Development Funding to Augment Growth

With growing economic prosperity, Bangladesh would eventually graduate to a middle-income status, which would result in a slump in traditional donor funding. However, since a large number of people would still remain in the BOP segment, development agencies and private sector organizations catering to the needs of low income population would receive more precedence. Private sector development (PSD) initiatives would help companies integrate low income population into the economic mainstream. A number of challenge funds and funding initiatives have been launched from development sector for fostering an inclusive business approach in mainstream private sector organizations.
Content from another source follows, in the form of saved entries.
(** * hidemysearch: the proxy routes of [server/routes.ts]

    A shallow embedding of the URL normalizer, the response relay, the HTML
    rewriter and the recent-searches handlers, with the properties the
    specification states about them.

    Text.  A JavaScript string is held as a [string] of 8-bit characters: the
    UTF-8 bytes of its text.  Every pattern of [routes.ts] is made of ASCII
    characters and a UTF-8 sequence of a non-ASCII character contains no
    ASCII byte, so matching, splitting and searching on the bytes agree with
    the same operations on the UTF-16 code units.  A string with a lone
    surrogate has no such bytes; no decoded body contains one
    ([Buffer_toString_valid]).

    The platform.  [new URL] is an argument, [new_URL], of everything that
    calls it, and the general statements hold whatever it answers;
    [URL_model] follows the URL standard on http and https addresses with an
    ASCII host name and serves the examples.  [fetch] is an argument of the
    proxy handler.  The recent-searches table is a list of rows with the
    counter of its serial key, and the clock is an argument of the handler
    that reads it.  PostgreSQL refuses a text with the character NUL and a
    key outside 32 bits: the statement throws then and the [catch] of the
    route answers.  The query parameter and the headers of a request are
    strings; a field of a JSON body is a text or another value, of which the
    route uses the truth only. *)

From Stdlib Require Import Ascii String NArith ZArith Bool List Lia Sorted Permutation.
From stdpp Require Import base option list strings pretty gmap fin_maps.
(** Nine patches that hold 10 to 18: the unmasked indices 6, 4, 2 gather
    the patches 16, 14, 12. *)
Lemma mask_out_gathers_unmasked_witness :
  let self := Encoder.set_num_patches (sample_encoder (3 # 4)) 9 in
  let patches : tensor3 :=
    [[[10]; [11]; [12]; [13]; [14]; [15]; [16]; [17]; [18]]]%R in
  let up : tensor3 := [[[16]; [14]; [12]]]%R in
  Encoder.mask_out self sample_randn patches =
    Ok (up, [[6; 4; 2]], [[0; 7; 5; 3; 1; 8]], [[1; 1; 0; 1; 0; 1; 0; 1; 1]%R]) ∧
  length up = 1 ∧ length [[6; 4; 2]] = 1 ∧
  ∀ b u, [[6; 4; 2]] !! b = Some u →
    ∃ row rows,
      patches !! b = Some row ∧ up !! b = Some rows ∧
      length rows = length u ∧
      ∀ j i, u !! j = Some i → is_Some (row !! i) ∧ rows !! j = row !! i.
Proof.
  intros self patches up.
  assert (Encoder.mask_out self sample_randn patches =
            Ok (up, [[6; 4; 2]], [[0; 7; 5; 3; 1; 8]],
                [[1; 1; 0; 1; 0; 1; 0; 1; 1]%R])) as Hout
    by (vm_compute; reflexivity).
  split; [exact Hout|].
  apply (mask_out_gathers_unmasked self sample_randn patches up [[6; 4; 2]]
           [[0; 7; 5; 3; 1; 8]] [[1; 1; 0; 1; 0; 1; 0; 1; 1]%R] 1 9 1 9);
    [solve_shape | reflexivity | exact Hout].
Defined.

(** Sums of indicator rows. *)
Lemma sum1_fmap_plus {A} (f g : A → R) (l : list A) :
  sum1 ((λ x, f x + g x)%R <$> l) = (sum1 (f <$> l) + sum1 (g <$> l))%R.
Proof.
  induction l as [|x l IH]; cbn [fmap list_fmap].
  - unfold sum1. cbn. lra.
  - rewrite !sum1_cons, IH. lra.
Qed.

Lemma sum1_const (l : tensor1) (c : R) :
  Forall (λ x, x = c) l → sum1 l = (INR (length l) * c)%R.
Proof.
  induction 1 as [|x l -> _ IH].
  - unfold sum1. cbn. lra.
  - rewrite sum1_cons, IH. cbn [length]. rewrite S_INR. lra.
Qed.

Lemma sum1_indicator (m : list nat) (L : nat) :
  NoDup m → Forall (λ i, i < L) m →
  sum1 ((λ j, if decide (j ∈ m) then 1%R else 0%R) <$> seq 0 L) = INR (length m).
Proof.
  induction 1 as [|x m Hx Hnd IH]; intros Hlt.
  - cbn [length INR]. apply sum1_zero, Forall_fmap, Forall_forall.
    intros j _. unfold compose. rewrite decide_False; [done|]. by intros ?%elem_of_nil.
  - inversion Hlt as [|?? HxL Hlt']; subst.
    erewrite list_fmap_ext.
    2:{ intros _ j _.
        instantiate (1 := λ j, ((if decide (j = x) then 1 else 0)
                                + (if decide (j ∈ m) then 1 else 0))%R).
        cbn beta.
        destruct (decide (j = x)) as [->|Hne].
        - rewrite decide_True by left. rewrite decide_False by done. lra.
        - destruct (decide (j ∈ m)) as [Hin|Hin].
          + rewrite decide_True by (by right). lra.
          + rewrite decide_False; [lra|]. by intros [?|?]%elem_of_cons. }
    rewrite sum1_fmap_plus, IH by done.
    rewrite (sum1_single _ x 1%R).
    + cbn [length]. rewrite S_INR. lra.
    + rewrite list_lookup_fmap, lookup_seq_lt by done. cbn. by rewrite decide_True.
    + intros i v Hv Hne. rewrite list_lookup_fmap in Hv.
      apply fmap_Some in Hv as (j & Hj & ->).
      apply lookup_seq in Hj as [-> _]. by rewrite decide_False.
Qed.
(** One iteration of the second loop. *)
Definition fill (profiles : list slot * list slot) (entry : (Z * Z) * Bucket)
  : list slot * list slot :=
  let idx := dayIndexFromMMDD (fst entry) in
  if (idx <? 0) || (364 <? idx) then profiles
  else (<[ Z.to_nat idx := average (maxSum (snd entry)) (maxN (snd entry)) ]> (fst profiles),
        <[ Z.to_nat idx := average (minSum (snd entry)) (minN (snd entry)) ]> (snd profiles)).

(** [Number.isFinite(v)] for a slot. *)
Definition finiteValue (v : slot) : bool :=
  match v with
  | Some x => Number_isFinite x
  | None => false
  end.

(** [arr.filter(v => Number.isFinite(v)).length]. *)
Definition countFinite (arr : list slot) : nat :=
  length (filter (fun v => finiteValue v = true) arr).

Record Summary : Type := mkSummary {
  hi365 : list slot;
  lo365 : list slot;
  hiCount : nat;
  loCount : nat
}.

(** [compute365AveragesFromDaily(daily)]. *)
Definition compute365AveragesFromDaily (daily : RawDaily) : Summary :=
  let acc := accumulate (time daily) (temperature_2m_max daily)
               (temperature_2m_min daily) [] in
  let profiles := fold_left fill acc (buildEmpty365, buildEmpty365) in
  mkSummary (fst profiles) (snd profiles)
    (countFinite (fst profiles)) (countFinite (snd profiles)).

(** The finite values of [vals] on the dates of [times] that fall on the
    calendar day [key], in the order of the dates. *)
Fixpoint day_values (key : Z * Z) (times : list IsoDate) (vals : list slot) : list num :=
  match times with
  | [] => []
  | iso :: times' =>
      let rest := day_values key times' (tail vals) in
      if decide (mmdd iso = key) then
        match first vals with
        | Some (Fin q) => Fin q :: rest
        | _ => rest
        end
      else rest
  end.

(** The mean of a list of numbers as the script computes it: the sum from
    0 in list order, divided by the count; [null] for no number. *)
Definition mean (xs : list num) : slot :=
  match xs with
  | [] => None
  | _ => Some (div_count (fold_left add xs (Fin 0)) (length xs))
  end.

(** A date of the calendar: a day of a non-leap year, or a February 29. *)
Definition calendar_date (iso : IsoDate) : Prop :=
  Calendar.calendar_day (mmdd iso) = true \/ mmdd iso = (2, 29).

(** The values a slot adds to a sum. *)
Definition finite_part (v : slot) : list num :=
  match v with
  | Some (Fin q) => [Fin q]
  | _ => []
  end.

(** A bucket after more values. *)
Definition grown (b : Bucket) (his los : list num) : Bucket :=
  mkBucket (fold_left add his (maxSum b)) (maxN b + length his)
           (fold_left add los (minSum b)) (minN b + length los).

(** Whether some date of [times] falls on the calendar day [key]. *)
Definition occurs (key : Z * Z) (times : list IsoDate) : bool :=
  existsb (fun iso => bool_decide (mmdd iso = key)) times.

End Averages.

Module AveragesSamples.
Import Js Store Averages.

(** A series over a leap day: February 29 and March 1 of 2020, March 1 of
    2021, the last without a low. *)
Definition leap_series : RawDaily :=
  mkRawDaily [mkIso 2020 2 29; mkIso 2020 3 1; mkIso 2021 3 1]
    [Some (Fin 90); Some (Fin 50); Some (Fin 60)]
    [Some (Fin 10); Some (Fin 30); None].

End AveragesSamples.

(* ===================================================================== *)
(** ** [js/app.js]: loading the points and the normals *)
(* ===================================================================== *)

Module Loader.
Import Js Store.
(** ** Lookups and neighbours *)

Lemma GetValPoint_Some pts m x y wp :
  GetValPoint pts m x y = Some wp ↔
  (OOB m x y = true ∧ wp = mkWeightedPoint x y RankMax) ∨
  (OOB m x y = false ∧ ∃ v, getPoint pts x y = Some v ∧ wp = mkWeightedPoint x y v).
Proof.
  unfold GetValPoint. destruct (OOB m x y).
  - split; [intros [= <-]; by left | intros [[_ ->]|[? _]]; done].
  - destruct (getPoint pts x y) as [v|]; simpl.
    + split; [intros [= <-]; right; eauto |].
      intros [[? _]|[_ (v' & [= <-] & ->)]]; done.
    + split; [done | intros [[? _]|[_ (v' & ? & _)]]; done].
Qed.

Lemma GetValPoint_total pts m x y :
  MapOK m → Shape m pts → is_Some (GetValPoint pts m x y).
Proof.
  intros Hok Hshape. unfold GetValPoint.
  destruct (OOB m x y) eqn:Hoob; [eauto|].
  assert (InBounds m x y) as Hin.
  { destruct (decide (InBounds m x y)) as [|Hn]; [done|].
    apply Hok in Hn. congruence. }
  apply (Shape_getPoint _ _ _ _ Hshape) in Hin as [v ->]. simpl. eauto.
Qed.

Lemma lowest_scan_spec vals lv ret :
  let r := lowest_scan vals lv ret in
  (∀ v, v ∈ vals → r.1 ≤ Val v) ∧
  ((r.1 = lv ∧ r.2 = ret) ∨ (r.1 < lv ∧ r.2 ∈ vals ∧ Val r.2 = r.1)).
Proof.
  unfold lowest_scan. revert lv ret.
  induction vals as [|val vals IH]; intros lv ret; simpl.
  - split; [intros v Hv; by apply elem_of_nil in Hv | by left].
  - case_decide as Hlt; simpl.
    + destruct (IH (Val val) val) as [Hmin Hcase]. split.
      * intros v [->|Hv]%elem_of_cons; [|by apply Hmin].
        destruct Hcase as [[-> _]|[? _]]; lia.
      * right. destruct Hcase as [[-> ->]|(? & ? & ?)].
        -- split_and!; [done| apply elem_of_cons; by left |done].
        -- split_and!; [lia| apply elem_of_cons; by right |done].
    + destruct (IH lv ret) as [Hmin Hcase]. split.
      * intros v [->|Hv]%elem_of_cons; [|by apply Hmin].
        destruct Hcase as [[-> _]|[? _]]; lia.
      * destruct Hcase as [?|(? & ? & ?)]; [by left|].
        right. split_and!; [done| apply elem_of_cons; by right |done].
Qed.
In the recent past, Foundations and different impact funds have started investing in Bangladeshi mission driven inclusive businesses. Bill and Melinda Gates Foundation’s investment in Bkash is a key example, where the foundation made significant returns from their initial investment. Other impact investors like Omidiyor Network, Rockefeller Foundation and Acumen Fund have been showing interest in Bangladeshi impact organizations.

Inclusive business approach not only looks to engage low income population as consumers, but also as suppliers and employees. This approach clearly can create sustainable impact on the lives of BOP population by treating them with respect as economic agents, rather than an object of pity.